Segment Start: Task input
(** * code-ferret: the keyword search engine of [src/CodeSearchEngine.ts]

    A shallow embedding of [CodeSearchEngine] (keyword extraction, index
    construction, the two scoring modes, ranking), of [loadGitignore] and
    [getSourceFiles] from [src/utils.ts], with the properties of the engine
    stated against it; then of [extractCodeInfo] from [src/utils.ts] and of
    the [search_code] tool of the MCP server.

    Conventions of the embedding.
    - A JavaScript string is a [list ascii]; every character is a code unit in
      the range 0..255 (the Latin-1 part of UTF-16).  [toLowerCase], [\s],
      [\w] and [.] are the ECMAScript ones restricted to that range.
    - A JavaScript number that holds a score is an IEEE 754 double
      ([Double.t], the binary64 instance of [SpecFloat]): [+], [-] and [*]
      round to nearest, ties to even, and the literals 0.01, 0.005, 0.3, 0.2
      and 0.1 are the doubles nearest to these decimals.  Term weights and the
      number of matches are integers ([Z], [nat]), turned into doubles where
      the code multiplies them by a double.
    - A JavaScript [Map] is an association list in insertion order
      ([JSMap]); the two maps of the engine object, which are only read by
      key, are [gmap]s.
    - Regular expressions are terms of [regex], run by a backtracking matcher
      with the ECMAScript priorities (greedy quantifiers, left alternative
      first).  Of the expressions that the fall-back branch builds from a
      query token, those of pattern characters and [.] are run; a token of
      these and of [*], [+], [?] in which a quantifier has nothing to repeat
      is a [SyntaxError]; a call that needs more of the pattern syntax ends
      as [Unmodelled], which says nothing of how the code ends.
    - What a call reads from outside ([process.cwd], [glob], the file system,
      the matching of the [ignore] package, MD5) is a [World]; paths are
      POSIX paths.
    - A loop that need not end (the climb of [loadGitignore]) takes fuel, the
      number of times its condition may be tested, and gives [None] when that
      does not suffice.  Discovery runs it with one turn more than the
      directory has characters, which suffices whenever any number does; a
      call in which the loop does not end is a call that [NeverReturns]. *)

From Stdlib Require Import List String Ascii ZArith Lia Bool Arith.
From Stdlib Require Import Sorting.Sorted Sorting.Permutation SpecFloat.
From stdpp Require Import gmap strings list fin_maps.
Import ListNotations.
(** The writes are outside any [try]: where the system refuses one, which
    [refuse] tells, the exception ends the run, and what was to be created or
    written is left as it was.

    [mkdirSync(CONFIG_DIR)] when it does not exist, then
    [writeFileSync(CONFIG_FILE, text)] *)
Definition save_config (refuse : target -> bool) (text : string) : M unit :=
  fun inputs fs =>
    if negb (config_dir fs) && refuse ConfigDir then End (WriteFailed ConfigDir) fs
    else if refuse ConfigFile then
      End (WriteFailed ConfigFile)
        (Files true (config_file fs) (local_file fs) (env_example fs))
    else Next tt inputs (Files true (Some text) (local_file fs) (env_example fs)).

Definition save_local (refuse : target -> bool) (text : string) : M unit :=
  fun inputs fs =>
    if refuse LocalFile then End (WriteFailed LocalFile) fs
    else Next tt inputs
           (Files (config_dir fs) (config_file fs) (Some text) (env_example fs)).

Definition save_env (refuse : target -> bool) (text : string) : M unit :=
  fun inputs fs =>
    if refuse EnvExample then End (WriteFailed EnvExample) fs
    else Next tt inputs
           (Files (config_dir fs) (config_file fs) (local_file fs) (Some text)).

Section Run.

(** [JSON.parse] on the text of the existing configuration file. *)
Variable parse : string -> parsed.

(** The writes that the system refuses. *)
Variable refuse : target -> bool.

(** The existing configuration, or the empty object. *)
Definition existing_config : M Json.value :=
  let* text := read_config in
  match text with
  | None => ret (Json.Obj [])
  | Some s =>
      let* overwrite := confirm false in
      if overwrite then ret (Json.Obj [])
      else match parse s with
           | Parsed v => ret v
           | SyntaxError => ret (Json.Obj [])
           | Unrepresentable => stop Unmodelled
           end
  end.
(** * Tekion Smart Inventory: query understanding and ranking pipeline

    A shallow embedding of the Python services under [backend/app/services]
    ([semantic_parser_agent.py], [matcher_agent.py], [reason_agent.py]) and
    the properties of the pipeline that follow from the code.

    Modelling conventions.
    - A Python [str] is a [string] of bytes (UTF-8); [lower], [strip],
      [split] and character iteration act on ASCII, which is exact for
      ASCII text.  Where the code counts the characters of a reply
      ([_looks_truncated]), the model counts code points, strips the
      white space of Unicode and lowers the two characters outside ASCII
      whose lower case has an ASCII letter.
    - A Python [float] is an exact rational [Q]; there is no NaN and no
      infinity, and arithmetic does not round.  [int] is [Z].
    - A dynamically typed value is a [pyval]; a [dict] is an association
      list in insertion order with unique keys.  The intent, the metadata
      of a candidate and a match are dicts, as in the code; a candidate
      and a persona are records of the fields their producers
      ([pinecone_client.query_similar], [build_persona]) always set.
    - A function that may raise returns a [result]; [except Exception]
      is a match on it.
    - The completion collaborator, [json.loads] and [str] on floats and
      containers come from outside the repository: the services take
      them as a record, [Externals], and every theorem holds for all of
      them.  The examples run with a reader of JSON written here. *)

From Stdlib Require Import List String Ascii Bool Arith ZArith QArith Lia.
From Stdlib Require Import Qround Qminmax Lqa Permutation Sorted.
Import ListNotations.
(** X3. /journal refuses without writing: a known user whose account is
    inactive gets the inactive-account message, and an active user gets the
    no-questions message when no question is active; nothing is committed in
    either case. *)
Theorem journal_command_refusals (db : DB) (tid : Z) (username : option string)
    (uuid : string) (user : User.t) :
  find_user db tid = Some user ->
  (User.is_active user = false ->
   run (journal_command tid username uuid) db = (mkStore db [], Ok AccountInactive))
  /\ (User.is_active user = true ->
      (forall q, In q (questions db) -> Question.is_active q = false) ->
      run (journal_command tid username uuid) db = (mkStore db [], Ok NoQuestionsAvailable)).
Proof.
  intros Hu. rewrite (journal_command_known_user db tid username uuid user Hu). split.
  - intros ->. reflexivity.
  - intros -> Hnone. simpl.
    pose proof (first_by_order_least
                  (filter (fun q => Question.is_active q = true) (questions db))) as H.
    destruct (first_by_order _) as [m|]; [|reflexivity].
    destruct H as [Hin _]. apply list_elem_of_In, list_elem_of_filter in Hin.
    destruct Hin as [Ha Hin]. rewrite (Hnone m) in Ha by (apply list_elem_of_In, Hin).
    discriminate Ha.
Qed.

Lemma journal_command_refusals_witness :
  run (journal_command 42 None "s") registered = (mkStore registered [], Ok NoQuestionsAvailable).
Proof.
  refine (proj2 (journal_command_refusals registered 42 None "s"
                   (User.mk 1 42 (Some "ann") "UTC" true) eq_refl) eq_refl _).
  intros q [].
Defined.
Segment End: Task input
* _What is required_: Your task is to set down only the lines that run from the opening of the listing to the line with "[getSourceFiles] from [src/utils.ts], with", both ends included, each unchanged.

* _The completed task_:
(** * code-ferret: the keyword search engine of [src/CodeSearchEngine.ts]

    A shallow embedding of [CodeSearchEngine] (keyword extraction, index
    construction, the two scoring modes, ranking), of [loadGitignore] and
    [getSourceFiles] from [src/utils.ts], with the properties of the engine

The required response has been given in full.